Lyx<-->Word conversion and images: suggestions sought

Discussion:

stefano franchi

2014-05-29 14:20:05 UTC

Dear all:

Prannoy just hit upon a problem in text4ht conversion of images to odt
format.
This is what text4ht should do:

1. Read the correct reference from the tex file
2. If necessary, covert the image to a suitable (bitmap) format for
inclusion in the odt file
3. copy the converted image to a proper subfolder in the odt file (which
really is a zipped archive, as you know).

The system works fine if the images are in the same directory/folder as the
.tex source file, but tex4ht gets its references screwed up otherwise. It
copies the images to the right "internal" folder (inside the odt file), but
the xml code is incorrect and libreoffice cannot find the images when you
open the file.
Rather than messing up with with tex4ht code, it seems to me the easier
workaround is to copy all the images and the tex source file to a temporary
folder and do the conversion there. This is a similar approach to what LyX
itself does before compiling LaTeX, in fact, and it is also what the native
HTML converter does, I believe.

Issues on which feedback is welcome:

0. General thoughts about the approach (copying images vs. fixing tex4ht
processing)

1. My thinking is that it may be relatively easy to do the copying by
operating on the LyX source code, i.e. via a python script scanning the
Graphics inset. That would tie the tool to the file format, though.

2. For the roundtrip conversion, we also need to keep the original filename
references and store them somewhere in the odt file (in an annotation
field). Are there any platform-related issues on filenames we should be
aware of (encoding, folder delimiters, etc)?

Cheers,

Stefano
--
__________________________________________________
Stefano Franchi
Associate Research Professor
Department of Hispanic Studies Ph: +1 (979) 845-2125
Texas A&M University Fax: +1 (979) 845-6421
College Station, Texas, USA

***@tamu.edu
http://stefano.cleinias.org

Cyrille Artho

2014-05-29 23:41:17 UTC

Permalink

Dear all,
My thoughts:

I think it is not too uncommon to have two images with the same name in
different directories, such as pics/old/arch.fig and pics/new/arch.fig.

Obviously in such cases the renaming scheme needs to take this into
account, by converting path separators ("/") to another character.

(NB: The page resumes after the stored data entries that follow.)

(** [ParseCtx] *)
Record pstate := mk_pstate {
  ps_frames : frames;
  ps_func_exports : list string;
  ps_type_exports : list string;
  ps_line : nat (* current_line *)
}.
Notation P := (Run pstate parse_error).

Definition on_frames (f : frames → frames) (s : pstate) : pstate :=
  mk_pstate (f (ps_frames s)) (ps_func_exports s) (ps_type_exports s) (ps_line s).
Definition at_line (line : nat) (s : pstate) : pstate :=
  mk_pstate (ps_frames s) (ps_func_exports s) (ps_type_exports s) line.

(** The frames of a braced body. *)
Definition push_frames (f : frames) : frames := mk_frames (fr_funcs f ++ [∅]) (fr_imports f ++ [[]]).
Definition pop_frames (f : frames) : frames := mk_frames (removelast (fr_funcs f)) (removelast (fr_imports f)).

Definition plain_step (guard : option GuardExpr) (kind : StepKind) : Step := mk_step guard kind 0 0 0 0.

(** What a shape yields: a kind and what follows it, or a miss. *)
Definition found : Type := option (StepKind * list Tok).

Section statements.
Context `{F64Text} (show_custom : TypeDescriptor → N → string) (modules : ModuleTable) (reserved : gset string).

Section statement.
(** [parse_body_steps]; [true] marks scopes. *)
Context (body : bool → list Tok → P (list Step)).

(** An expression, and what follows it. *)
Definition checked_expr (toks : list Tok) : P (expr * list Tok) :=
  run_tier modules ps_frames (body false) parse_expr_checked toks.
Definition try_expr (toks : list Tok) : P (option (expr * list Tok)) := recover (checked_expr toks).

(** ** Calls and argument lists *)

Definition atom_in (toks : list Tok) : @parser pstate Step := atom_for modules ps_frames (body false) toks.

(** [parse_run_exec_atom] *)
Definition parse_run_exec_atom (toks : list Tok) : P (option (expr * list Tok)) :=
  recover (match toks with
           | Tk (Group Brace inner _ _) _ _ _ :: rest =>
               act* m <- parse_map_literal (atom_in inner) inner; xret (m, rest)
           | _ => atom_in toks toks
           end).

(** [parse_run_exec_list]; an item takes a token. *)
Fixpoint exec_items (fuel : nat) (toks : list Tok) : P (option (list expr)) :=
  match fuel with
  | 0 => xfail Panicked
  | S fuel =>
      act* item <- parse_run_exec_atom toks;
      match item with
      | None => xret None
      | Some (e, rest) =>
          if negb (is_ok (reject_boundary e)) then xret None
          else
            match drop_gap rest with
            | [] => xret (Some [e])
            | t :: rest =>
                if is_punct "," t then
                  act* others <- exec_items fuel (drop_gap rest);
                  xret (match others with Some l => Some (e :: l) | None => None end)
                else xret None
            end
      end
  end.
Definition parse_run_exec_list (inner : list Tok) : P (option expr) :=
  match drop_gap inner with
  | [] => xret (Some (EList []))
  | toks =>
      act* items <- exec_items (S (toks_size toks)) toks;
      xret (match items with Some l => Some (EList l) | None => None end)
  end.

(** The call arm of [parse_inner_command] and [parse_single_inner]. *)
Definition call_kind (name : string) (inner : list Tok) : P StepKind :=
  act* args <- parse_call_args (atom_in inner) inner;
  act* _ <- xlift (if contains module_separator name then Ok tt else check_func_ident name);
  act* fr <- xreads ps_frames;
  act* qualified <- xlift (resolve_name modules fr name);
  xret (KCall qualified args).

(** The exec arm, past [RUN]. *)
Definition run_exec (toks : list Tok) : P found :=
  match toks with
  | Tk (Group Bracket inner _ _) joint _ _ :: rest =>
      if joint then xlift (fail "RUN [...] requires a gap after RUN")
      else
        act* list_ <- parse_run_exec_list inner;
        match list_ with
        | Some e => act* k <- xlift (lower_command "RUN" [AExpr e]); xret (Some (k, rest))
        | None => xret None
        end
  | _ => xret None
  end.

(** [parse_inner_command] *)
Definition parse_inner_command (toks : list Tok) : P (StepKind * list Tok) :=
  match call_shape_at toks true with
  | Some (name, inner, rest) => act* k <- call_kind name inner; xret (k, rest)
  | None =>
      match toks with
      | Tk (Word head) _ _ _ :: rest =>
          act* exec <- (if String.eqb head "RUN" then run_exec rest else xret None);
          match exec with
          | Some (k, rest) => xret (k, rest)
          | None =>
              act* tokens <- build_arg_tokens modules ps_frames (body false) rest;
              act* k <- xlift (lower_generic_args show_custom head tokens);
              xret (k, [])
          end
      | _ => xlift (fail "statement must open with a command word")
      end
  end.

However,
that in turn means that that "other character" should not appear in the
file name, so a means of "escaping" it would be needed as well.

For example: Path separators get converted to "_-"; "_" get converted to
"__". In that case, a reverse substitution is always possible.

In short, the solution is workable but has its drawbacks.

If it's possible to fix tex4ht instead, that would be better as tex4ht
users would also benefit. I agree that the code is not so easy to
read/maintain, but this may be a good starting point.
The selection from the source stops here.